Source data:
Segment Open
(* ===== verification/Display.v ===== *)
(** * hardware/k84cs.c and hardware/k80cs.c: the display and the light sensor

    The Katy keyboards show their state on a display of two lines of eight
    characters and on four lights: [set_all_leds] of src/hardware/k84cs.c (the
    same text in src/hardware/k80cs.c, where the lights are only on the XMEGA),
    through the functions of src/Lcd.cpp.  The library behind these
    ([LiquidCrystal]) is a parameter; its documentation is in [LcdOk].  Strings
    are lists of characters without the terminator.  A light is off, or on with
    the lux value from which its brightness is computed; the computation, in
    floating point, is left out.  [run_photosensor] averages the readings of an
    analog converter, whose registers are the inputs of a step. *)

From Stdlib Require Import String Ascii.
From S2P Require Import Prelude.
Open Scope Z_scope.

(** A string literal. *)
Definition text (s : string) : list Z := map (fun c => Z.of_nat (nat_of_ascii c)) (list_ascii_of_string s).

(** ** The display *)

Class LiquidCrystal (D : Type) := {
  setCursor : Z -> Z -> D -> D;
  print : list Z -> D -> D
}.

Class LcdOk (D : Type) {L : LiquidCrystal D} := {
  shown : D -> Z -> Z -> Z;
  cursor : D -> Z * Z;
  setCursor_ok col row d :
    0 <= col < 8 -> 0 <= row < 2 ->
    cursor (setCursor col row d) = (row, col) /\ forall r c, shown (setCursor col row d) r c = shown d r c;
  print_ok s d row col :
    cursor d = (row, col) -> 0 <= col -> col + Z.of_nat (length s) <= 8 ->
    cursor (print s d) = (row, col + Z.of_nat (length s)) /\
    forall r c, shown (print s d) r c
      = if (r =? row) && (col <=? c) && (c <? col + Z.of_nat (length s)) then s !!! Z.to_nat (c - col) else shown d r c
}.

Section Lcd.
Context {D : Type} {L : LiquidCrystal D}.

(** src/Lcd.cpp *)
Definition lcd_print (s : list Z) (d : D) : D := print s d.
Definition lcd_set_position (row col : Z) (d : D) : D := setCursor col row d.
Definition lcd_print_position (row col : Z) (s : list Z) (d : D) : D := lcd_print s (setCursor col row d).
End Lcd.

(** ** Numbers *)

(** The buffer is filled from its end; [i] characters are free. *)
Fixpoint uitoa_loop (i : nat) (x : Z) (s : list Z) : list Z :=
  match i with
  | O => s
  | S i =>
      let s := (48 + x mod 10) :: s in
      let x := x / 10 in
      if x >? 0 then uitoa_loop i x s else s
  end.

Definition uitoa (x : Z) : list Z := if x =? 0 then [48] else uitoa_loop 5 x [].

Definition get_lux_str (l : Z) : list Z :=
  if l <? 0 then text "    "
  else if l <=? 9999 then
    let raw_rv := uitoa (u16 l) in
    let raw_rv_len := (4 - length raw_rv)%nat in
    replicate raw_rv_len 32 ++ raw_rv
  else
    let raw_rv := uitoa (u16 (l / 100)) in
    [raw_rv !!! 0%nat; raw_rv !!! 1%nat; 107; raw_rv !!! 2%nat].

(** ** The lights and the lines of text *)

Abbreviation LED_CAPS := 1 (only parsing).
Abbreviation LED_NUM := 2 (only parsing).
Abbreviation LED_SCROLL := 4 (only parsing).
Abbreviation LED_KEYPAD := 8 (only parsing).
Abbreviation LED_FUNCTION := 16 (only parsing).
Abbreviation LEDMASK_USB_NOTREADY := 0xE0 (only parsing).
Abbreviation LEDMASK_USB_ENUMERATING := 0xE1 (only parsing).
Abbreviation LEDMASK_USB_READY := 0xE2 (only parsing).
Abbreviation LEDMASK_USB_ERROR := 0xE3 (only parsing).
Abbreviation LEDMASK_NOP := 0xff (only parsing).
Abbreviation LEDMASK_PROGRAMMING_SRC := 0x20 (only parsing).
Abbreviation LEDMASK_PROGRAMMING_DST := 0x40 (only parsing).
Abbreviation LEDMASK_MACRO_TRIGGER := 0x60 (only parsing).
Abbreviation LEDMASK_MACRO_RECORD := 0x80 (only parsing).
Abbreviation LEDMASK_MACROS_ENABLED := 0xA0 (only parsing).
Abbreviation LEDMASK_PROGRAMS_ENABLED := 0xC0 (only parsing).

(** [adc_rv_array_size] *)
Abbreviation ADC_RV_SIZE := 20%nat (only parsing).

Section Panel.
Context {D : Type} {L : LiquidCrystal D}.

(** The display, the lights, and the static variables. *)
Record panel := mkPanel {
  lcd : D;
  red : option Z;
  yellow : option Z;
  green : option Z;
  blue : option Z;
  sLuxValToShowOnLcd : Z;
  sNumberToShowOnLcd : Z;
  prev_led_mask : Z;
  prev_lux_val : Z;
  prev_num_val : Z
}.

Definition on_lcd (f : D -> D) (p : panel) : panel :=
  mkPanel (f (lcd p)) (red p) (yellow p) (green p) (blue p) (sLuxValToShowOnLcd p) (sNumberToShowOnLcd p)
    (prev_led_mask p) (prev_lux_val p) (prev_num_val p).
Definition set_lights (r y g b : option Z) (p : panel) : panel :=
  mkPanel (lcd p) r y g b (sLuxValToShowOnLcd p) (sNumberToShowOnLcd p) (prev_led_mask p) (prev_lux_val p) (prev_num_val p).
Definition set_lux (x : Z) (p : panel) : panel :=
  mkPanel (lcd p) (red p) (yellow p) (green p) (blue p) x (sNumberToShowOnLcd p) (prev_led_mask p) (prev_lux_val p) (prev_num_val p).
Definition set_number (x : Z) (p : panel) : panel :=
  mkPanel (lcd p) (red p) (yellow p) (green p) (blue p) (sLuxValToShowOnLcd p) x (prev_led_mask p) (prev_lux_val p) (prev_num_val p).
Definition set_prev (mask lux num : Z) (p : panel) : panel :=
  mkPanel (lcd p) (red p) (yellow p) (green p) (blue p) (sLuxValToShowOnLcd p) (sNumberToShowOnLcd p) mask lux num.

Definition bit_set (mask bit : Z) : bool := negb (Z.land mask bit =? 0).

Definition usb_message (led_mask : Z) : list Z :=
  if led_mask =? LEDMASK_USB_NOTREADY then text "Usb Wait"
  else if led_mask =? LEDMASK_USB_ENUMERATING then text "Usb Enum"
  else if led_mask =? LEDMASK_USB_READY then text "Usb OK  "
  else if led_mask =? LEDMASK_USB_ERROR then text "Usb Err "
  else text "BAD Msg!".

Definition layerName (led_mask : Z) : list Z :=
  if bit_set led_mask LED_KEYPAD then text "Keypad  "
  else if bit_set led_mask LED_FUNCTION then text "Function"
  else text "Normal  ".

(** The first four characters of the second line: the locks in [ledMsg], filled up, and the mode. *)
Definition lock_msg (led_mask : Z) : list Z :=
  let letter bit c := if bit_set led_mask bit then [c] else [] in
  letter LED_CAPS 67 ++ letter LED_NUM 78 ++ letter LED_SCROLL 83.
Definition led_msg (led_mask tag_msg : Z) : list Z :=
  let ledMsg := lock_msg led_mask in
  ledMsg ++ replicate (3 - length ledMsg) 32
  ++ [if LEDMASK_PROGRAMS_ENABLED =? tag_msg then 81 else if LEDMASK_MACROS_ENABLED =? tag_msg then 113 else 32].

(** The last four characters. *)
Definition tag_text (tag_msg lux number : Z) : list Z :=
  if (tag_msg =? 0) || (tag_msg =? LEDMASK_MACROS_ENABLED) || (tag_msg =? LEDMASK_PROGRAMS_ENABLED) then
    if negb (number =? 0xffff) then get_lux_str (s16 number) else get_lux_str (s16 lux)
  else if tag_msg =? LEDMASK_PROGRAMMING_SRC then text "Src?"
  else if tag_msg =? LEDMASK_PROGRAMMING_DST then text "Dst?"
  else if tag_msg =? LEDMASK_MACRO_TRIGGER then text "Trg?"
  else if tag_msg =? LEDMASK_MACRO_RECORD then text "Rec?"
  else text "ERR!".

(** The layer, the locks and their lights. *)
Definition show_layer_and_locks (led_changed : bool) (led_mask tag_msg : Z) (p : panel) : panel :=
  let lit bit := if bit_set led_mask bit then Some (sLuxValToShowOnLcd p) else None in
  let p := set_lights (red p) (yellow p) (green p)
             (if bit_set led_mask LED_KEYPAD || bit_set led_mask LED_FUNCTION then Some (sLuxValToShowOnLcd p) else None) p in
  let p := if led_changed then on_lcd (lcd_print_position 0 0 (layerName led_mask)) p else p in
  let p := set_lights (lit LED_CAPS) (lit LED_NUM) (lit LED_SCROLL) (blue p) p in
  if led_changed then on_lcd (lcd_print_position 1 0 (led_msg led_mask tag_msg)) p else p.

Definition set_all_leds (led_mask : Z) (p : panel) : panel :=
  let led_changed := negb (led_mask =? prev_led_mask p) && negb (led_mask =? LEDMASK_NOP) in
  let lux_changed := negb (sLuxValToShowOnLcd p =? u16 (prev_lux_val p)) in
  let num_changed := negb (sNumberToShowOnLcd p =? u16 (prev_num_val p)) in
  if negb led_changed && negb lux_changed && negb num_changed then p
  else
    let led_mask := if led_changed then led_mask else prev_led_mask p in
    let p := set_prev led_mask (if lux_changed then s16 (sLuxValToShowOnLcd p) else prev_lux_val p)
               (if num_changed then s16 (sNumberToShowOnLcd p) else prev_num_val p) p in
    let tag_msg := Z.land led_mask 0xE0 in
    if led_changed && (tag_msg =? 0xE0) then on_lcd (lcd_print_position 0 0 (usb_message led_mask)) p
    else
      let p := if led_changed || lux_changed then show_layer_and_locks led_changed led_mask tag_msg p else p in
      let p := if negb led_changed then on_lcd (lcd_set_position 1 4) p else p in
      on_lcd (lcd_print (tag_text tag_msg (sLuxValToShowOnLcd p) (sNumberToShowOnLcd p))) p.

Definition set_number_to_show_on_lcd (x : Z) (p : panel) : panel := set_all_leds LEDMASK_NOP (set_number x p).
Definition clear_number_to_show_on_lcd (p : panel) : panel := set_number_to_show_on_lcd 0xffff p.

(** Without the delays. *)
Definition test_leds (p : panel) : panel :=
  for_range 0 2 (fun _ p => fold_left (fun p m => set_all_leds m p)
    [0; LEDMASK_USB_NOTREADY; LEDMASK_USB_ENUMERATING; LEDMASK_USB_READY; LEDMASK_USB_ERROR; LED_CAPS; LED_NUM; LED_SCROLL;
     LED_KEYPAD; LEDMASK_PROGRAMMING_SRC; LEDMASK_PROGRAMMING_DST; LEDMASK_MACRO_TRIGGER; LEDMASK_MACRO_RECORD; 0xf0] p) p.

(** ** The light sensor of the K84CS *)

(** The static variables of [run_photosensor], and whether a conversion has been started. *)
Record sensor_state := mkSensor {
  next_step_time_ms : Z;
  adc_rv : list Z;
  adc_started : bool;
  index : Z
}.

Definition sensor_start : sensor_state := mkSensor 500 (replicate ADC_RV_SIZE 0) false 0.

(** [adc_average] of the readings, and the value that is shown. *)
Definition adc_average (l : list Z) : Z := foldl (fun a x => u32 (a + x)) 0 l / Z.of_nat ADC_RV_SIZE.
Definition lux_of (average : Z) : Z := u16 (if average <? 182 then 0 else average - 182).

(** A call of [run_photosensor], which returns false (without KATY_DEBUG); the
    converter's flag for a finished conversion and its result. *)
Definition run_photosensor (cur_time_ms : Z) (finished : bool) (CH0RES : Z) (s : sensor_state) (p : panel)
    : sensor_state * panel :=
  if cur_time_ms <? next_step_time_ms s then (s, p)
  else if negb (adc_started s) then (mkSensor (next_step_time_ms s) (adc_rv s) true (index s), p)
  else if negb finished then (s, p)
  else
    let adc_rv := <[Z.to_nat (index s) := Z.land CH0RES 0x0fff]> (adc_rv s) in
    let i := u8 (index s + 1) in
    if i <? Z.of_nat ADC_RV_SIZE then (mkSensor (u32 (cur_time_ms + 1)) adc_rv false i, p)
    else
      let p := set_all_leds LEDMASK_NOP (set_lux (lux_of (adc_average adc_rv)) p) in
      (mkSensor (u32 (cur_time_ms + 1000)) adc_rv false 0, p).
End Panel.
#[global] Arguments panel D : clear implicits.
Segment Closed
Segment Open
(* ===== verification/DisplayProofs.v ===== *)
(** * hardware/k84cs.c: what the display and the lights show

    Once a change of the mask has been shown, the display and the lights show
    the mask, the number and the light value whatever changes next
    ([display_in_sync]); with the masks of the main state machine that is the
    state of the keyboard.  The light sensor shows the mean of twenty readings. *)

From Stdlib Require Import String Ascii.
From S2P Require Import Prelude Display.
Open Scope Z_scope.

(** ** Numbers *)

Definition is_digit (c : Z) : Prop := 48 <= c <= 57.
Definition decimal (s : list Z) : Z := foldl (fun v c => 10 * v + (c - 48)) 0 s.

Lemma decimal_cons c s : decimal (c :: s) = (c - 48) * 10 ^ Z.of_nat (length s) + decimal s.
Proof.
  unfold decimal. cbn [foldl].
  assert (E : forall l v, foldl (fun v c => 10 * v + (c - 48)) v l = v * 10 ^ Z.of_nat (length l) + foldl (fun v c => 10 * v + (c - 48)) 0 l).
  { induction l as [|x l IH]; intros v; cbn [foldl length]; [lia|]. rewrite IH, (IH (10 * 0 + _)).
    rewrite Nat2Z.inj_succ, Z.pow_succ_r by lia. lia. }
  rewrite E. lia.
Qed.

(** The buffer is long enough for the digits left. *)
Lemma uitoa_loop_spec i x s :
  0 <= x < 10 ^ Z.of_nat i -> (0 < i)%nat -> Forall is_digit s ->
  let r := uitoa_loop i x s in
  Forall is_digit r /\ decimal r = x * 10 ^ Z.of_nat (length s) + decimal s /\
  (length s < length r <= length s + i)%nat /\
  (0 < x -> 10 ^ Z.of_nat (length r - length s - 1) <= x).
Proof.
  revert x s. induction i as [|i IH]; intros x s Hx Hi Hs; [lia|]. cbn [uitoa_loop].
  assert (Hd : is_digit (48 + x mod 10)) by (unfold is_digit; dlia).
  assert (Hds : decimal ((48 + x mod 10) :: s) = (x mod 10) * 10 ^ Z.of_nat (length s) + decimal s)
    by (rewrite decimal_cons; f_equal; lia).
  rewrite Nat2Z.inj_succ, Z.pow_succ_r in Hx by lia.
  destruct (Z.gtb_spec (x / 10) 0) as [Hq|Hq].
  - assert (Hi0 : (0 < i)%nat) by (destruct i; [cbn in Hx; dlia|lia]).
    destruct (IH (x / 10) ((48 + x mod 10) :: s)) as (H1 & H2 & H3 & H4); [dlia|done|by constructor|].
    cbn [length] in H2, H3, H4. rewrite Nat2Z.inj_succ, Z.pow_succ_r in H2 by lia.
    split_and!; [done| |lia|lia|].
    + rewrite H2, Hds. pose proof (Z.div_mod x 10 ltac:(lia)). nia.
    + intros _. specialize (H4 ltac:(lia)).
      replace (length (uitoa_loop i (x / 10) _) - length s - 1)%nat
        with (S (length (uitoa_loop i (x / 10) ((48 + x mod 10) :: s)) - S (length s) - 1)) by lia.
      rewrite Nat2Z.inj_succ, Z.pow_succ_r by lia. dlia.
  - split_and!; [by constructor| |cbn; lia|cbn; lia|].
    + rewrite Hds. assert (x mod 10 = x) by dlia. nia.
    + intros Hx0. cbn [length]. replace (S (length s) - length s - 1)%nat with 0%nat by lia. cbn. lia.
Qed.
Segment Closed
Segment Open
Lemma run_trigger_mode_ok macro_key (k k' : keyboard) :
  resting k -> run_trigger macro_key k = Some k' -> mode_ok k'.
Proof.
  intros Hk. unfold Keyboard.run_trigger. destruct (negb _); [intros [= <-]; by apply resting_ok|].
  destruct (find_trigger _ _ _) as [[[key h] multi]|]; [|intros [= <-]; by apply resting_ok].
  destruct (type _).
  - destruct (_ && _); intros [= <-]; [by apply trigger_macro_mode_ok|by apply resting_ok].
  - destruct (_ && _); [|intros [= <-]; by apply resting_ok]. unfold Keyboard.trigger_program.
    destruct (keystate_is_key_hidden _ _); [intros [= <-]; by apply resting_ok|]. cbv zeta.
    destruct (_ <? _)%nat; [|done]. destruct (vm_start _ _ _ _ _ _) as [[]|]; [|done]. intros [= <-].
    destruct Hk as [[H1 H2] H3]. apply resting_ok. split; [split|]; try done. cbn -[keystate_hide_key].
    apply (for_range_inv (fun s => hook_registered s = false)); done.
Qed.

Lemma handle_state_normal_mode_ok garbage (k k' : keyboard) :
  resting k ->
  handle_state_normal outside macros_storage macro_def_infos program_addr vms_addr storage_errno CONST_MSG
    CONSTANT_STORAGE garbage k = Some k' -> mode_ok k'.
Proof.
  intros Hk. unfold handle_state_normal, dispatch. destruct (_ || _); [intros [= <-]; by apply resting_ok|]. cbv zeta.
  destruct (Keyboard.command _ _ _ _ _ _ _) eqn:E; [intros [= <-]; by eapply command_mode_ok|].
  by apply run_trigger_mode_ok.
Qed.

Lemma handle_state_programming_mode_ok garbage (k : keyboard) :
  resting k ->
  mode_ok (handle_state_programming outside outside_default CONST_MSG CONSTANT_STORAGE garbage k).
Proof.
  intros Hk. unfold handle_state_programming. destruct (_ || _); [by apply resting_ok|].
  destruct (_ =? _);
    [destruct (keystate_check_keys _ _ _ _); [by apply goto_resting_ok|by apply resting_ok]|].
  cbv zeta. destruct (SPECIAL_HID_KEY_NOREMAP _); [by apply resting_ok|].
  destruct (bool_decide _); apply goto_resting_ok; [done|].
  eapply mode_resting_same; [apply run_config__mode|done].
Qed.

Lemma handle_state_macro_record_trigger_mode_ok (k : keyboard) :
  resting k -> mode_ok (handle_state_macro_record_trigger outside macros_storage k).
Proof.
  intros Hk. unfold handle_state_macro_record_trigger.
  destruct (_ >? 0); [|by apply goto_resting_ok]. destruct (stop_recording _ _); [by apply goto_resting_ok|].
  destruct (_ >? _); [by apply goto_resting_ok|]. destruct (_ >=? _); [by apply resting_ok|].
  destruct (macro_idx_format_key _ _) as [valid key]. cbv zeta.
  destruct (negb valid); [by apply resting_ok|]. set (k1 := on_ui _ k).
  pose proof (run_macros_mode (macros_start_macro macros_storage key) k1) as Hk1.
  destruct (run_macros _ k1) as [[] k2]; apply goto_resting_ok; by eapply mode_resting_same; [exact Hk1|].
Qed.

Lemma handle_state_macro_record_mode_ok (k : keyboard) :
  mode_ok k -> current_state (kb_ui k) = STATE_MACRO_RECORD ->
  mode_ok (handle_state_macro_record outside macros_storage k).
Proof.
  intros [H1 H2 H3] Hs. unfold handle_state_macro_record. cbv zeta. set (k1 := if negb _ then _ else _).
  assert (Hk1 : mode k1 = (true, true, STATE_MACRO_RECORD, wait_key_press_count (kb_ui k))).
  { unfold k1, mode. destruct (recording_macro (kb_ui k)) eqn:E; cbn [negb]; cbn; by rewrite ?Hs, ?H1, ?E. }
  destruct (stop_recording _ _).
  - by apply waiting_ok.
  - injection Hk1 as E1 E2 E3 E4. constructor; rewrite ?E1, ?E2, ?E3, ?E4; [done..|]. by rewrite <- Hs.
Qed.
Segment Closed
● **ABOUT THIS EXERCISE**
What are the lines, exactly as written above, from the line with "else if led_mask =? LEDMASK_USB_ERROR" to the line with "(if bit_set led_mask", both included? Output only those.

● **YOUR RESPONSE**
  else if led_mask =? LEDMASK_USB_ERROR then text "Usb Err "
  else text "BAD Msg!".

Definition layerName (led_mask : Z) : list Z :=
  if bit_set led_mask LED_KEYPAD then text "Keypad  "
  else if bit_set led_mask LED_FUNCTION then text "Function"
  else text "Normal  ".

(** The first four characters of the second line: the locks in [ledMsg], filled up, and the mode. *)
Definition lock_msg (led_mask : Z) : list Z :=
  let letter bit c := if bit_set led_mask bit then [c] else [] in
  letter LED_CAPS 67 ++ letter LED_NUM 78 ++ letter LED_SCROLL 83.
Definition led_msg (led_mask tag_msg : Z) : list Z :=
  let ledMsg := lock_msg led_mask in
  ledMsg ++ replicate (3 - length ledMsg) 32
  ++ [if LEDMASK_PROGRAMS_ENABLED =? tag_msg then 81 else if LEDMASK_MACROS_ENABLED =? tag_msg then 113 else 32].

(** The last four characters. *)
Definition tag_text (tag_msg lux number : Z) : list Z :=
  if (tag_msg =? 0) || (tag_msg =? LEDMASK_MACROS_ENABLED) || (tag_msg =? LEDMASK_PROGRAMS_ENABLED) then
    if negb (number =? 0xffff) then get_lux_str (s16 number) else get_lux_str (s16 lux)
  else if tag_msg =? LEDMASK_PROGRAMMING_SRC then text "Src?"
  else if tag_msg =? LEDMASK_PROGRAMMING_DST then text "Dst?"
  else if tag_msg =? LEDMASK_MACRO_TRIGGER then text "Trg?"
  else if tag_msg =? LEDMASK_MACRO_RECORD then text "Rec?"
  else text "ERR!".

(** The layer, the locks and their lights. *)
Definition show_layer_and_locks (led_changed : bool) (led_mask tag_msg : Z) (p : panel) : panel :=
  let lit bit := if bit_set led_mask bit then Some (sLuxValToShowOnLcd p) else None in
  let p := set_lights (red p) (yellow p) (green p)
             (if bit_set led_mask LED_KEYPAD || bit_set led_mask LED_FUNCTION then Some (sLuxValToShowOnLcd p) else None) p in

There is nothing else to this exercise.